I told him that I was an architect who had stayed on in Europe after the last war, working in many different countries. I had built the Bulkagov People’s Recreation Center in Moscow, several housing projects in Cologne and Berlin under the Republic, and a number of public and private buildings in France. My wife had died in France in the second year of the war. The strain of living on short rations under the occupation had proved too much for her delicate health. I had been interned briefly by the Germans in a fairly agreeable concentration camp, had eventually been shipped home on exchange where I had begun the endless process of returning as part of America’s vast war machine.

Chandler listened to my recital without interrupting, but I could feel his concentrated attention even in the darkness. As I grew to know him in the months that were to be so terrible for him I found this one of his most remarkable characteristics—his profound and genuine interest in the people about him.

As I finished he pulled out a cigarette, hesitated as he realized where he was, muttered Damn, and pushed it back into his pack.

So I guess you have a good many reasons for wanting to get back, he said.

I guess all of us have our reasons.

Do you think so? I have, of course. I know Europe pretty well, too, and I’ve seen what the Nazis have done, even to the people at home. But there’re plenty of boys who’ve come along for the ride because they have to, and that’s just about all it means to them.
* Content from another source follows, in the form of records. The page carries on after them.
(** * QSimulateX: a shallow embedding of the simulation core

    The development follows the Python package [quantum_simulator]:
    [gates.py] (gate library and operator expansion), [sparse_utils.py],
    [qubit.py], [circuits.py] (the simulation engine), [optimizer.py]
    (the rewrite rules), [measure.py] and [tensor_networks.py].

    Conventions of the embedding.
    - A Python [float] is idealised as a real number of [R]; a Python
      [complex] is a pair of reals.  Every statement about a tolerance is
      therefore a statement about exact real arithmetic.
    - A numpy vector is a [list C]; a two-dimensional numpy array is the list
      of its rows.
    - A Python exception is a value of [exn]; a function that may raise
      returns a [result].
    - [GateNode] objects live in a store, gate lists are lists of
      references into it, so that aliasing between the caller's list and the
      optimizer's lists is visible. *)

From Stdlib Require Import Reals Lra Lia ZArith List String Ascii Bool.
From Stdlib Require Import Zfloor RNsatz.
From stdpp Require Import base list.
Import ListNotations.

(** ** Complex numbers *)

Module Cx.

Local Open Scope R_scope.

Definition C : Type := (R * R)%type.

Definition RtoC (x : R) : C := (x, 0).
Definition C0 : C := (0, 0).
Definition C1 : C := (1, 0).
Definition Ci : C := (0, 1).

Definition Cplus (a b : C) : C := (fst a + fst b, snd a + snd b).
Definition Copp (a : C) : C := (- fst a, - snd a).
Definition Cminus (a b : C) : C := Cplus a (Copp b).
Definition Cmult (a b : C) : C :=
  (fst a * fst b - snd a * snd b, fst a * snd b + snd a * fst b).

(** [z / r] for a real [r], as in [array / np.sqrt(2)]. *)
Definition Cdiv_real (a : C) (r : R) : C := (fst a / r, snd a / r).

(** [np.exp(1j * t)] for a real [t]. *)
Definition Cexp_i (t : R) : C := (cos t, sin t).

(** [abs(z) ** 2]. *)
Definition Cmod2 (a : C) : R := fst a * fst a + snd a * snd a.

End Cx.
Export Cx.

(** ** Exceptions *)

(** The exceptions the core raises.  [UnknownGate] is the [ValueError] of
    [get_gate]; [UnsupportedTopology] the [NotImplementedError] of
    [apply_two_qubit_gate]; [UnsupportedArity] the [NotImplementedError] of
    [QuantumCircuit.run]; [ShapeMismatch] the [ValueError] numpy and scipy
    raise on incompatible shapes (product, reshape); [IndexError] is
    Python's; [ChoiceValueError] is the [ValueError] of
    [np.random.choice] for a [p] that does not sum to 1 or an empty
    population; [NegativeShiftCount] the [ValueError] of [>>] on Python
    integers; [TypeError] the one of a call that receives a parameter
    twice. *)
Inductive exn : Type :=
| UnknownGate (name : string)
| UnsupportedTopology
| UnsupportedArity (k : nat)
| ShapeMismatch
| IndexError
| ChoiceValueError
| NegativeShiftCount
| TypeError.

(** The outcome of a call: a value, a raised exception, or [OutOfFuel] when
    a [while] loop of the model has used up its fuel.  [OutOfFuel] is not a
    Python outcome; each loop below is given a fuel for which it is shown
    not to occur (for [_commute_gates], on references into the store). *)
Inductive result (A : Type) : Type :=
| Ok (a : A)
| Raise (e : exn)
| OutOfFuel.
Arguments Ok {A} a.
Arguments Raise {A} e.
Arguments OutOfFuel {A}.

Definition rbind {A B} (r : result A) (k : A -> result B) : result B :=
  match r with
  | Ok a => k a
  | Raise e => Raise e
  | OutOfFuel => OutOfFuel
  end.

Notation "'try' x <- r 'in' k" := (rbind r (fun x => k))
  (at level 10, x name, r at level 100, k at level 200).

(** ** Vectors and matrices (numpy arrays) *)

Abbreviation vector := (list C).
Abbreviation Matrix := (list (list C)).

(** [range(lo, hi)] over Python integers. *)
Definition range (lo hi : Z) : list Z :=
  map (fun k => (lo + Z.of_nat k)%Z) (seq 0 (Z.to_nat (hi - lo))).
Lemma create_existing_fails_witness :
  BboltBackend.Create "users" "u1" (VBool false) users_bbolt =
    (users_bbolt, Some (errors_New "key already exists")) ∧
  LevelBackend.Create "users" "u1" (VBool false) users_level =
    (users_level, Some (errors_New "key already exists")).
Proof.
  destruct (create_existing_fails "users" "u1" (VBool false) "true")
    as (Hb & Hl & _).
  split.
  - apply Hb; [apply reachable_users_bbolt|]. vm_compute. reflexivity.
  - apply Hl. vm_compute. reflexivity.
Defined.

Lemma absent_record_not_found_witness :
  (BboltBackend.Read "users" "u3" (VBool false) users_bbolt).2 =
    (VBool false, Some (errors_New "key does not exist")) ∧
  (BboltBackend.Update "users" "u3" (VBool true) users_bbolt).2 =
    Some (errors_New "key does not exist") ∧
  (BboltBackend.Delete "users" "u3" users_bbolt).2 =
    Some (errors_New "key does not exist") ∧
  BboltBackend.record (BboltBackend.Delete "users" "u1" users_bbolt).1
    "users" "u1" = None ∧
  LevelBackend.Read "users" "u3" (VBool false) users_level =
    (users_level, (VBool false, Some leveldb_ErrNotFound)) ∧
  LevelBackend.record (LevelBackend.Delete "users" "u1" users_level).1
    "users" "u1" = None.
Proof.
  destruct (absent_record_not_found "users" "u3" (VBool true) (VBool false))
    as (Hb & _ & Hl & _).
  destruct (absent_record_not_found "users" "u1" (VBool true) (VBool false))
    as (_ & Hbd & _ & Hld & _).
  destruct (Hb users_bbolt) as (Hread & Hupdate & Hdelete);
    [discriminate|vm_compute; reflexivity|].
  destruct (Hl users_level) as (Hlread & _); [vm_compute; reflexivity|].
  split; [exact Hread|]. split; [exact Hupdate|]. split; [exact Hdelete|].
  split; [|split; [exact Hlread|]].
  - apply (Hbd users_bbolt). vm_compute. reflexivity.
  - apply (Hld users_level). vm_compute. reflexivity.
Defined.

(** C3 as stated fails on the bbolt adapter for the empty bucket name: it
    holds no record, and Read returns bbolt's ErrBucketNameRequired, which
    is not of kind NotFound. *)
Lemma absent_record_unnamed_bucket :
  BboltBackend.record (∅ : gmap string (gmap string string)) EmptyString "u1"
    = None ∧
  BboltBackend.Read EmptyString "u1" (VBool false) ∅ =
    (∅, (VBool false, Some bbolt_ErrBucketNameRequired)) ∧
  BboltBackend.Update EmptyString "u1" (VBool true) ∅ =
    (∅, Some bbolt_ErrBucketNameRequired) ∧
  BboltBackend.Delete EmptyString "u1" ∅ =
    (∅, Some bbolt_ErrBucketNameRequired) ∧
  kind bbolt_ErrBucketNameRequired ≠ NotFound.
Proof. repeat split; discriminate || (vm_compute; reflexivity). Qed.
Yes, well, I imagine they’ll have plenty of opportunity to find out as they go along.

Yes, I suppose they will.

We went to sleep then, our balloon riding stealthily above us in the sky.


I saw a lot of Chandler during the rest of the trip. When I’d had a good look at him the next morning I saw that he was not remarkable looking. He was, rather, what we like to think of as typically American. He had a broad Nordic face with a rather blunt nose. His mouth was full but strong, in a way that is supposed to indicate sensuality but rarely does. He had light brown hair, streaked with gold by the sun, that sprang with a slight wave from a broad low forehead. His eyes, however, were unusual—set wide apart, which gave him a straightforward look, but faintly shadowed under straight brows, and very large. They were expressive eyes, deep and attentive, but, though he laughed easily, his eyes never smiled.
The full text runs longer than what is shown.